## [TRY IT]
Return the data below exactly, stopping after the line with "rewrite Hg, Ok_bind, Hp, Ok_bind, E, Ok_bind.".

## [Collected data]
Content starts

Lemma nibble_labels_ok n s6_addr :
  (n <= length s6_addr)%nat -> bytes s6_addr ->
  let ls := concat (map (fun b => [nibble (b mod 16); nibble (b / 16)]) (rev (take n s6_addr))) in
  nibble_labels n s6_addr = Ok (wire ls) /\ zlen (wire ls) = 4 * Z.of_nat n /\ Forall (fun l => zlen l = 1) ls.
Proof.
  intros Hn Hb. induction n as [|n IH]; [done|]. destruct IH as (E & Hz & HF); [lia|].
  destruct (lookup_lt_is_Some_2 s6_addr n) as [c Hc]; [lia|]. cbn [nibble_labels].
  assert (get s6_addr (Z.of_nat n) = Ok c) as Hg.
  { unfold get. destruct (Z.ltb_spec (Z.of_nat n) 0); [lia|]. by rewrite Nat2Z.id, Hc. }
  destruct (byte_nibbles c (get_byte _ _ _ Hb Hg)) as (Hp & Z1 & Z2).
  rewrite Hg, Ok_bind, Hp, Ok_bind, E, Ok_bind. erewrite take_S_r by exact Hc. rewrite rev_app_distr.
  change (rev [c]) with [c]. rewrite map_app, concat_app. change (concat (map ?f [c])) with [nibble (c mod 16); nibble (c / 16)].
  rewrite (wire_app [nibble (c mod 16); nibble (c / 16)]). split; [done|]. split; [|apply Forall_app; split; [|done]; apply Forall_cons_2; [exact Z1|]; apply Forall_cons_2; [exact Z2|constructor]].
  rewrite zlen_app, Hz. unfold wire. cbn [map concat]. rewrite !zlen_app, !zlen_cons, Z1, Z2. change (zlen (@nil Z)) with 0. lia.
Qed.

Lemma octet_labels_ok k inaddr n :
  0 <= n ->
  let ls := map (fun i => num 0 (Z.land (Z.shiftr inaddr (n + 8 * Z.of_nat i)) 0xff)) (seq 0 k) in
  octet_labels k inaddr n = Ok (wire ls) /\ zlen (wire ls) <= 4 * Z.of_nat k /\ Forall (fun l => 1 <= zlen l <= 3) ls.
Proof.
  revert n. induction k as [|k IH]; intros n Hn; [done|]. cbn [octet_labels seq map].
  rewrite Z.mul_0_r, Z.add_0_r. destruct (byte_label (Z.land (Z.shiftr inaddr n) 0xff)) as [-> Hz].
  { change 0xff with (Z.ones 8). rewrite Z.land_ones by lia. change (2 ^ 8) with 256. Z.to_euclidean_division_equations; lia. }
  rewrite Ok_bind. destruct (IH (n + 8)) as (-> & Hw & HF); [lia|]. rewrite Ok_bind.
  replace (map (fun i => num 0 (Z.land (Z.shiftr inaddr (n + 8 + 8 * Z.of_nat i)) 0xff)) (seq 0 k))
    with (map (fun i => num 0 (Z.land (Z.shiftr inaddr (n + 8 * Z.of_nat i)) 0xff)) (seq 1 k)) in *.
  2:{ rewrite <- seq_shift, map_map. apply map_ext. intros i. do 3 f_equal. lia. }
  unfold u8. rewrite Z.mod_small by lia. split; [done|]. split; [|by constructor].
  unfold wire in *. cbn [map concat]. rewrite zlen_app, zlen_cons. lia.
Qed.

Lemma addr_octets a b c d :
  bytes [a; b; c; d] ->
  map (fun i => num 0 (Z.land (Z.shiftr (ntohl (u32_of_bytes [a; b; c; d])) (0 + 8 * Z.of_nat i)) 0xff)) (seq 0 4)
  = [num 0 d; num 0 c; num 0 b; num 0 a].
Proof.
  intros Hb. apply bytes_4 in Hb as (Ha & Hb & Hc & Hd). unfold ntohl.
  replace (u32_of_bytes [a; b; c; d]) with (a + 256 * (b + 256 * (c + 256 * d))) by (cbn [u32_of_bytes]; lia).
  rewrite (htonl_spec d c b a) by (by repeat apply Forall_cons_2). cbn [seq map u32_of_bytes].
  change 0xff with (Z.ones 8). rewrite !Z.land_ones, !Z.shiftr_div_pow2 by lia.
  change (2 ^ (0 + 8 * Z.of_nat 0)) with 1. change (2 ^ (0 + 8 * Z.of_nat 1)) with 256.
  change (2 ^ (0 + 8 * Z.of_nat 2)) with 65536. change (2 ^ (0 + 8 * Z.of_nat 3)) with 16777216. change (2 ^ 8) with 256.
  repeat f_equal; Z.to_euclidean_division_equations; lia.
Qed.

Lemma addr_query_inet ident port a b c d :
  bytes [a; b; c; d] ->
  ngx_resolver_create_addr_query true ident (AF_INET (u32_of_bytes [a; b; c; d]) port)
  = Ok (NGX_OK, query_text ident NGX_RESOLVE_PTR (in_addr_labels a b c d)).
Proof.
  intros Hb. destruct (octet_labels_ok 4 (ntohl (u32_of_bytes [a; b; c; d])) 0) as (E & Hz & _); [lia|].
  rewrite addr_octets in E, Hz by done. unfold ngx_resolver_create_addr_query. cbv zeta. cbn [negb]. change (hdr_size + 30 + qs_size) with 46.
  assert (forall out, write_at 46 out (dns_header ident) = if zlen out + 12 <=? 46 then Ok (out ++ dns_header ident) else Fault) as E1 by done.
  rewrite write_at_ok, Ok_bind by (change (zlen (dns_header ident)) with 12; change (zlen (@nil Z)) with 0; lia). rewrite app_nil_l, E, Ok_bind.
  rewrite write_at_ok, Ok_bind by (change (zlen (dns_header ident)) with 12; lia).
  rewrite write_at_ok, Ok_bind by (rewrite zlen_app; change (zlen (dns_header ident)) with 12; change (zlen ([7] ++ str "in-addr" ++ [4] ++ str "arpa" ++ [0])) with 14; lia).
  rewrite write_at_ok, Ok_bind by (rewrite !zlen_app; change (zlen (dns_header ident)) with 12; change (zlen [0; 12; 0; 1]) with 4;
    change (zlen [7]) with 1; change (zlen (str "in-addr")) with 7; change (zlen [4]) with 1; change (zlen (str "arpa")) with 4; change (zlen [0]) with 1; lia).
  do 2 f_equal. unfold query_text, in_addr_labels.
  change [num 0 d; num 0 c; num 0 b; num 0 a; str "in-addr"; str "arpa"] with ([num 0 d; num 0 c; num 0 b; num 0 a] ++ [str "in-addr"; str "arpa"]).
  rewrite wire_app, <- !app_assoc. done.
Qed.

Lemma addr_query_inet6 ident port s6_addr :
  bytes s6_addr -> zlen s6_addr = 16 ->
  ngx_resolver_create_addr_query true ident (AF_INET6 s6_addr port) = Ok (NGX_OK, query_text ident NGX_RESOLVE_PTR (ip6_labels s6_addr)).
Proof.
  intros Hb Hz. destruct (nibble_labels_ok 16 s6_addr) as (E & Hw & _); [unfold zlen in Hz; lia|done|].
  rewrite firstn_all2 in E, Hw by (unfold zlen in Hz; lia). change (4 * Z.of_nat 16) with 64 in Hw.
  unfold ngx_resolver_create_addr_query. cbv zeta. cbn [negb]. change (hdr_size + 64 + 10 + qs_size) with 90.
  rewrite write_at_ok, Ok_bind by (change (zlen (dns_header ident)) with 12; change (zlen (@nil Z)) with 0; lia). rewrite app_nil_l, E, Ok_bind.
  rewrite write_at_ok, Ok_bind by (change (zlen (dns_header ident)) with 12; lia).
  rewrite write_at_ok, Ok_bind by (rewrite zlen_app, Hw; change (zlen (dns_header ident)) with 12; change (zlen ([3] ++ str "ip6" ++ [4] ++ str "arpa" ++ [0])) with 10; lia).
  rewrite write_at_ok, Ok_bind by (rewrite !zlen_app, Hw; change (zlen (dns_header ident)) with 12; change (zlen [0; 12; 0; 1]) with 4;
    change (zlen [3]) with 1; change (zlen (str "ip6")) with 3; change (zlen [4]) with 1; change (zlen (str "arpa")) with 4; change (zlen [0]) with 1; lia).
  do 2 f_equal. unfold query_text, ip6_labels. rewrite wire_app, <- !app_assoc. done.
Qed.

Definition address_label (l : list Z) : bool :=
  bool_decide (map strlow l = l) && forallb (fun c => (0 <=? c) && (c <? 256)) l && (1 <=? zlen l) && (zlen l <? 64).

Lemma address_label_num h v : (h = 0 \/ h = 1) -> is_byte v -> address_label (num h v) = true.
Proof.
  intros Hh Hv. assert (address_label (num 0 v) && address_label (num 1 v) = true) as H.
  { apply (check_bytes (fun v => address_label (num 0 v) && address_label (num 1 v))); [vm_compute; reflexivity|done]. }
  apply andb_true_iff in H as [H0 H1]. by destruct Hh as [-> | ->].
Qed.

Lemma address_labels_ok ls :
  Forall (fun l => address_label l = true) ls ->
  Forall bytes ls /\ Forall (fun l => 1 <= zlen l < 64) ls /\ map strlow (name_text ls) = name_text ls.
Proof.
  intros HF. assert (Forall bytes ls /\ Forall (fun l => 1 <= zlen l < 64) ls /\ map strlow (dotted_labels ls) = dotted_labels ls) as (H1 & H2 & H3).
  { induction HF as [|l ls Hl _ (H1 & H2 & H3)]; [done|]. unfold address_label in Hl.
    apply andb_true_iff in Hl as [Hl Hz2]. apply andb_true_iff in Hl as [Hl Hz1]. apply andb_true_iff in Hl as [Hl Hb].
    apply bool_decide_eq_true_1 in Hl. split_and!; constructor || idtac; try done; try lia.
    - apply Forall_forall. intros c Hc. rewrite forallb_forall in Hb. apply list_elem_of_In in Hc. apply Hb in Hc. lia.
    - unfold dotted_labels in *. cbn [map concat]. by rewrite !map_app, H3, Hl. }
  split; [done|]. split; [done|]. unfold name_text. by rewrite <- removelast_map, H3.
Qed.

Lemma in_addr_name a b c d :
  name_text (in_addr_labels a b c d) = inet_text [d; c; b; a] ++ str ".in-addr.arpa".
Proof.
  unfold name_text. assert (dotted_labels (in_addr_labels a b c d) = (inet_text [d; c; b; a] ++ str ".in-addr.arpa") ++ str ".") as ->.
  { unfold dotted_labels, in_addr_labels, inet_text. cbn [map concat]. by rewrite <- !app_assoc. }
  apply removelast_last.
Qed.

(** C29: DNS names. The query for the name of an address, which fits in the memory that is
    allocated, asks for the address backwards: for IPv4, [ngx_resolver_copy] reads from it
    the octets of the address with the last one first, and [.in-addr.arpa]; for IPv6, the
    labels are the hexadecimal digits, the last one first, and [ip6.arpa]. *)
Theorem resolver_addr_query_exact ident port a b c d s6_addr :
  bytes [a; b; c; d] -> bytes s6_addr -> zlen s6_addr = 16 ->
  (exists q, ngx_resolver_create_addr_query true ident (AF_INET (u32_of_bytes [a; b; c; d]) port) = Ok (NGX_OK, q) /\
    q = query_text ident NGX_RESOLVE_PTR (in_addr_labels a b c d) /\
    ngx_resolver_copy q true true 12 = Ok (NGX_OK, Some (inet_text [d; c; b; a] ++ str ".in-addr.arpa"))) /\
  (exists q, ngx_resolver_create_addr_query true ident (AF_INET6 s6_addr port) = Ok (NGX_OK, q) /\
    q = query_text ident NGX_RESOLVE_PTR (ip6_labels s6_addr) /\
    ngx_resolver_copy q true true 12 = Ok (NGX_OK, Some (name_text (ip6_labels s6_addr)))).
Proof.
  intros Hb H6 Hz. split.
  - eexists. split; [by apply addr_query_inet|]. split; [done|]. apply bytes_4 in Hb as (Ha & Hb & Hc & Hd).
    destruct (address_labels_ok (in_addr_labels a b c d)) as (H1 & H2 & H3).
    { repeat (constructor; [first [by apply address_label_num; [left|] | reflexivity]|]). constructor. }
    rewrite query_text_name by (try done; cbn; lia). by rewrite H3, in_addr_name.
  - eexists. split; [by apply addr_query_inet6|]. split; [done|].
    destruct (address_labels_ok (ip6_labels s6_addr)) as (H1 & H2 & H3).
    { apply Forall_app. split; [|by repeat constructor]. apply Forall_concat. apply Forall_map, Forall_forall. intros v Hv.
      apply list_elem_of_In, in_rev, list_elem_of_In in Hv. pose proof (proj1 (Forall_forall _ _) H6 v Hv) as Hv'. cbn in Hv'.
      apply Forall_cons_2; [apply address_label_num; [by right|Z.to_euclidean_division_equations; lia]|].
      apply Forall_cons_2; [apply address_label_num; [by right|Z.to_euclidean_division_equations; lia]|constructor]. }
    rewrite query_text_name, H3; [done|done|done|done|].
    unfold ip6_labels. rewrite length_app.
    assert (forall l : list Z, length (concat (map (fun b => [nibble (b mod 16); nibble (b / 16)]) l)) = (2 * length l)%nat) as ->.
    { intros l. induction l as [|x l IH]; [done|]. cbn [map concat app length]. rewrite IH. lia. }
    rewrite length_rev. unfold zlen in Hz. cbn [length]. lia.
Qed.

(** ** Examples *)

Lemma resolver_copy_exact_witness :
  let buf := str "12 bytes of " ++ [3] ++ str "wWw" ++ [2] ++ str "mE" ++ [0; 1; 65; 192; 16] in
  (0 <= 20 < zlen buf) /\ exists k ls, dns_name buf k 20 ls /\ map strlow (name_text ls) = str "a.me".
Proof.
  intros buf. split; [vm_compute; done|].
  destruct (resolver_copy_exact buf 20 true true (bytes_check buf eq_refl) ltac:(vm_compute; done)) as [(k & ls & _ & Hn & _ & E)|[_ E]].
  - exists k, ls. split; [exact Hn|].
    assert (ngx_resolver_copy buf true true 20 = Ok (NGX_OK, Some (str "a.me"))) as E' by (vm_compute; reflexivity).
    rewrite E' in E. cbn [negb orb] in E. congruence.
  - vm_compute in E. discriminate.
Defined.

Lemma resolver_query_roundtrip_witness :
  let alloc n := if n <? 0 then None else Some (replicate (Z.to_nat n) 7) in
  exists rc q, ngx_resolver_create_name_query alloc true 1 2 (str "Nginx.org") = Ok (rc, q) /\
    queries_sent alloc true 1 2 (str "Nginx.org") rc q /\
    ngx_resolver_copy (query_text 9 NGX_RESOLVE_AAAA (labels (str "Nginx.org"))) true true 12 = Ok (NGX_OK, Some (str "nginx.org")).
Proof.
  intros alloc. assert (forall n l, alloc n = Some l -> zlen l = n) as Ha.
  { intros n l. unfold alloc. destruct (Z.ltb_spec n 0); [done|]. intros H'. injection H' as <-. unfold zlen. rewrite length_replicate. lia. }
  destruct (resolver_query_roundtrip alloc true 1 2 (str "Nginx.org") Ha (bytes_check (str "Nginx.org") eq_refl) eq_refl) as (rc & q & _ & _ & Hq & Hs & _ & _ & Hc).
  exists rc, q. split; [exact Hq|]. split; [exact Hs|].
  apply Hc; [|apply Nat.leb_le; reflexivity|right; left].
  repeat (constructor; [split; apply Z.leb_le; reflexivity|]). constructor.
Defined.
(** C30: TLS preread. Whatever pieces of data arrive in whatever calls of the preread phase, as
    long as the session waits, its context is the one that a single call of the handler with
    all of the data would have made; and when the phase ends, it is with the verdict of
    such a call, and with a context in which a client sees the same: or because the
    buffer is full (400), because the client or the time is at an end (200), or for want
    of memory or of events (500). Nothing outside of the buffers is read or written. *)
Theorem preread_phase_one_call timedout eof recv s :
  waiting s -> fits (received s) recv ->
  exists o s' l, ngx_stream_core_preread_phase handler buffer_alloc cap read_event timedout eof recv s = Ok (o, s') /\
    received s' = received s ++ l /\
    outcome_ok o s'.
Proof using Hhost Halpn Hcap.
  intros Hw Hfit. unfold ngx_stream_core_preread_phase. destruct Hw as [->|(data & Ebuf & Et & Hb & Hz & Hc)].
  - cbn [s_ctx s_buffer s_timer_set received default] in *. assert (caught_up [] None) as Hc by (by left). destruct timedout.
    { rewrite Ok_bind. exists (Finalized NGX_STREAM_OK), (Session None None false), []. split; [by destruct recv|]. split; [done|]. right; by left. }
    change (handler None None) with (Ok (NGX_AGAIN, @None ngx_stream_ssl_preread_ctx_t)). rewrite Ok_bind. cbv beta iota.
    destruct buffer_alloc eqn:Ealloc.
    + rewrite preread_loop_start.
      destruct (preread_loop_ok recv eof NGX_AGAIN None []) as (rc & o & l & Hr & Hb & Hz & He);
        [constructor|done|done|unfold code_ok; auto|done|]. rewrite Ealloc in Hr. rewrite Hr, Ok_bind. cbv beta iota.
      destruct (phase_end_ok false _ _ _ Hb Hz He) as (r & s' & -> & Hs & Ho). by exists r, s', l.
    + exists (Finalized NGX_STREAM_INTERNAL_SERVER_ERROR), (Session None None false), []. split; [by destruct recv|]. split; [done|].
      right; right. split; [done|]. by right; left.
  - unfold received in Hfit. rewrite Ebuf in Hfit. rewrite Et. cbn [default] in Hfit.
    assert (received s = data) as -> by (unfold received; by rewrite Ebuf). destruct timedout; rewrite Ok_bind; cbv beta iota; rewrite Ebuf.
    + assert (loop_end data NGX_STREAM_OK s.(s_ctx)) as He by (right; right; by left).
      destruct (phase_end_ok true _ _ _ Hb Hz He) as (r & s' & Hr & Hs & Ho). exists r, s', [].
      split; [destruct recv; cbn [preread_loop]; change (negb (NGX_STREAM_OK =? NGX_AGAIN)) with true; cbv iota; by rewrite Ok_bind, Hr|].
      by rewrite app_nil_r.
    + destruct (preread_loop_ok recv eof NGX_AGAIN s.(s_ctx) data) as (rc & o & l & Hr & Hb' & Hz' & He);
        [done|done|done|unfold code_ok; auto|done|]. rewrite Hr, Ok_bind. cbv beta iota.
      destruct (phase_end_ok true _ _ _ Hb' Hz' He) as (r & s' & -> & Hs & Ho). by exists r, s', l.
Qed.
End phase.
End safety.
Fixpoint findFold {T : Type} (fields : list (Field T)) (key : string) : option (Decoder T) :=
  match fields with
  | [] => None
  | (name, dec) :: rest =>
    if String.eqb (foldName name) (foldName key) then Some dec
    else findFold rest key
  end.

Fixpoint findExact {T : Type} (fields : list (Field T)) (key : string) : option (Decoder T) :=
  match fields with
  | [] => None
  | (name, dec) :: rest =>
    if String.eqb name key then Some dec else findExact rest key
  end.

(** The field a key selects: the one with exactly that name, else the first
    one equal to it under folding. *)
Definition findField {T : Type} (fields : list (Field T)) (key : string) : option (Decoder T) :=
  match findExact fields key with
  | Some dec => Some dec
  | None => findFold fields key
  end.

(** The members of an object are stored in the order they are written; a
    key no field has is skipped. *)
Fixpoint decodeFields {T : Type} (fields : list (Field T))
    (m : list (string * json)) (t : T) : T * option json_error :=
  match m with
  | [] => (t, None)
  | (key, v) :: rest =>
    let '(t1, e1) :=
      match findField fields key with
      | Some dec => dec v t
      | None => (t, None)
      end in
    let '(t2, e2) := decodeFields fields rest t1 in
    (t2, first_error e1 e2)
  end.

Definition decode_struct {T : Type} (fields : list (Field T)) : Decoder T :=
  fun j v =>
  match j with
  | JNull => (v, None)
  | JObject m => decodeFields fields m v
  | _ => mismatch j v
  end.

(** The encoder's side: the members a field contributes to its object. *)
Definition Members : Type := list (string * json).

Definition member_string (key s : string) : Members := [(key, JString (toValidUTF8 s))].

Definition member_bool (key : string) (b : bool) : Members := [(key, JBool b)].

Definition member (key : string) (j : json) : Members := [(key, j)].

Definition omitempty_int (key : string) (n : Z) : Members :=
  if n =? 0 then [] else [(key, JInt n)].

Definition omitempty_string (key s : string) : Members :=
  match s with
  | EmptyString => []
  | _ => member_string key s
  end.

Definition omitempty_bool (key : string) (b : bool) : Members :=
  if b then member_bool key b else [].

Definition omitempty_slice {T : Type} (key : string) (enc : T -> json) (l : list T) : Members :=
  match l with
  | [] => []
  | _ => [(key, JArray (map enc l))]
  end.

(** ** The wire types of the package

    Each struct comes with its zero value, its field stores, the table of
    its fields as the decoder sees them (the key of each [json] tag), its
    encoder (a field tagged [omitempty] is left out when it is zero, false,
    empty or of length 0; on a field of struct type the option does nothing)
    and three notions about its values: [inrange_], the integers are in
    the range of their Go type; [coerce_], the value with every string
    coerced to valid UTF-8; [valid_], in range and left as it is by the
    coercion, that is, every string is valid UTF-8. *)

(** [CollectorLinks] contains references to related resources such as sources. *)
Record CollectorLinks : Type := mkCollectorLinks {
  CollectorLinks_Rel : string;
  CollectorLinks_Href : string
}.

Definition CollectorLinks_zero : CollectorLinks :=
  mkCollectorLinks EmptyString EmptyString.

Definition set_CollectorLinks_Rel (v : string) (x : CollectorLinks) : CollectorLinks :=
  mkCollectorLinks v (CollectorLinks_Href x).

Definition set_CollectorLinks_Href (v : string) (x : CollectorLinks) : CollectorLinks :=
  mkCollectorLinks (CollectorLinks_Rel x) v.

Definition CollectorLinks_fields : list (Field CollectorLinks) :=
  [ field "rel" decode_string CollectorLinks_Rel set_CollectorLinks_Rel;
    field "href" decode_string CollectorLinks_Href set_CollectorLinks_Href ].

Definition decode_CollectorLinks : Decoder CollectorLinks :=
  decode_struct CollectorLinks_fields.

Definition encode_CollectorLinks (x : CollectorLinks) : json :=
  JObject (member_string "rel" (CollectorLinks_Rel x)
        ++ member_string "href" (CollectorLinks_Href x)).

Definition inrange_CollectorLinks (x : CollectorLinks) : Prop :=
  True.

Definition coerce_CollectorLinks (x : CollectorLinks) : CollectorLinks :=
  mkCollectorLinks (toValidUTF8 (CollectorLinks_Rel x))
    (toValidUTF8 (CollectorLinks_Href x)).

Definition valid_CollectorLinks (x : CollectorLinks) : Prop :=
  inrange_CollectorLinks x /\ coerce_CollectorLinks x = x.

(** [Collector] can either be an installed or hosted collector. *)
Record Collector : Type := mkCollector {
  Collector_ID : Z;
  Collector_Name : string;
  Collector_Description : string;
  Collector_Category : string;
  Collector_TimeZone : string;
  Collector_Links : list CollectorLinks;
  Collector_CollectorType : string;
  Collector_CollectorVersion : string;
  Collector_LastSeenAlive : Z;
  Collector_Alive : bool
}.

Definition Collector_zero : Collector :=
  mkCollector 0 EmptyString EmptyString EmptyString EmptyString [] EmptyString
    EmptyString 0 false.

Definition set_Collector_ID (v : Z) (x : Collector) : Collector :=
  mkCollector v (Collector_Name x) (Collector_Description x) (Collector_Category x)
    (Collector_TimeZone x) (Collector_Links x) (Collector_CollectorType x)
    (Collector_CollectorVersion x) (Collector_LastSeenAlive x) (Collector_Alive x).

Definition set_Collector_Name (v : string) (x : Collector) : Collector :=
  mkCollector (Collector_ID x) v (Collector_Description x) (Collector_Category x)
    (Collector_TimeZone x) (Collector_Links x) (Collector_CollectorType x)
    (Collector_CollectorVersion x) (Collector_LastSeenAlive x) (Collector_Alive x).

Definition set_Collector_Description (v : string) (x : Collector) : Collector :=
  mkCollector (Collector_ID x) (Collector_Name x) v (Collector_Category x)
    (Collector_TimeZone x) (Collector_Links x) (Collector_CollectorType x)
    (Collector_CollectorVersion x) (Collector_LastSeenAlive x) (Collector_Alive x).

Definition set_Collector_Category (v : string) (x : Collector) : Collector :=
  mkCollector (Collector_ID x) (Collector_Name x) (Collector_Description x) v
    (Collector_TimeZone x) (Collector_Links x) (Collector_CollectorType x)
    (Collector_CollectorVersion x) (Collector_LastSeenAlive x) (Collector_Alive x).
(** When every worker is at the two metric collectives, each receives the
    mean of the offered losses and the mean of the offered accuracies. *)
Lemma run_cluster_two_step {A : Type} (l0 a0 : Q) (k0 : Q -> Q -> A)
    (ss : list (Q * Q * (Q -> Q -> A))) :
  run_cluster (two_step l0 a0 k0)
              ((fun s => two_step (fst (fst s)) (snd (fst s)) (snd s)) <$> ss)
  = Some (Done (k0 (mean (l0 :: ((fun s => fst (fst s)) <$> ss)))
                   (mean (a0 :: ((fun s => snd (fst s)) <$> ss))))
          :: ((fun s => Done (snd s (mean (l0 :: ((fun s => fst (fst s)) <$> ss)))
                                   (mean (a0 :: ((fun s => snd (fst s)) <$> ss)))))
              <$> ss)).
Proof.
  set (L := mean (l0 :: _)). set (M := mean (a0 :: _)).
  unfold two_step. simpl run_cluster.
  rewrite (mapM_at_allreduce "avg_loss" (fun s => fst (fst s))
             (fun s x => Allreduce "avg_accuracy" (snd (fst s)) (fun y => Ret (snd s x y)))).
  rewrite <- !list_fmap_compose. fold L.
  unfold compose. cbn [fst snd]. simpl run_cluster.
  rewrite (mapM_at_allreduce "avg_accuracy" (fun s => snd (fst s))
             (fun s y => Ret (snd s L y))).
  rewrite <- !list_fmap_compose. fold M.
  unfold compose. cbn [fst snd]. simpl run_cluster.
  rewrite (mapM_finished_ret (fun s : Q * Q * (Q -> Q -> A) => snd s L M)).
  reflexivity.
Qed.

Content ends

## [EXERCISE RESPONSE]
Lemma nibble_labels_ok n s6_addr :
  (n <= length s6_addr)%nat -> bytes s6_addr ->
  let ls := concat (map (fun b => [nibble (b mod 16); nibble (b / 16)]) (rev (take n s6_addr))) in
  nibble_labels n s6_addr = Ok (wire ls) /\ zlen (wire ls) = 4 * Z.of_nat n /\ Forall (fun l => zlen l = 1) ls.
Proof.
  intros Hn Hb. induction n as [|n IH]; [done|]. destruct IH as (E & Hz & HF); [lia|].
  destruct (lookup_lt_is_Some_2 s6_addr n) as [c Hc]; [lia|]. cbn [nibble_labels].
  assert (get s6_addr (Z.of_nat n) = Ok c) as Hg.
  { unfold get. destruct (Z.ltb_spec (Z.of_nat n) 0); [lia|]. by rewrite Nat2Z.id, Hc. }
  destruct (byte_nibbles c (get_byte _ _ _ Hb Hg)) as (Hp & Z1 & Z2).
  rewrite Hg, Ok_bind, Hp, Ok_bind, E, Ok_bind. erewrite take_S_r by exact Hc. rewrite rev_app_distr.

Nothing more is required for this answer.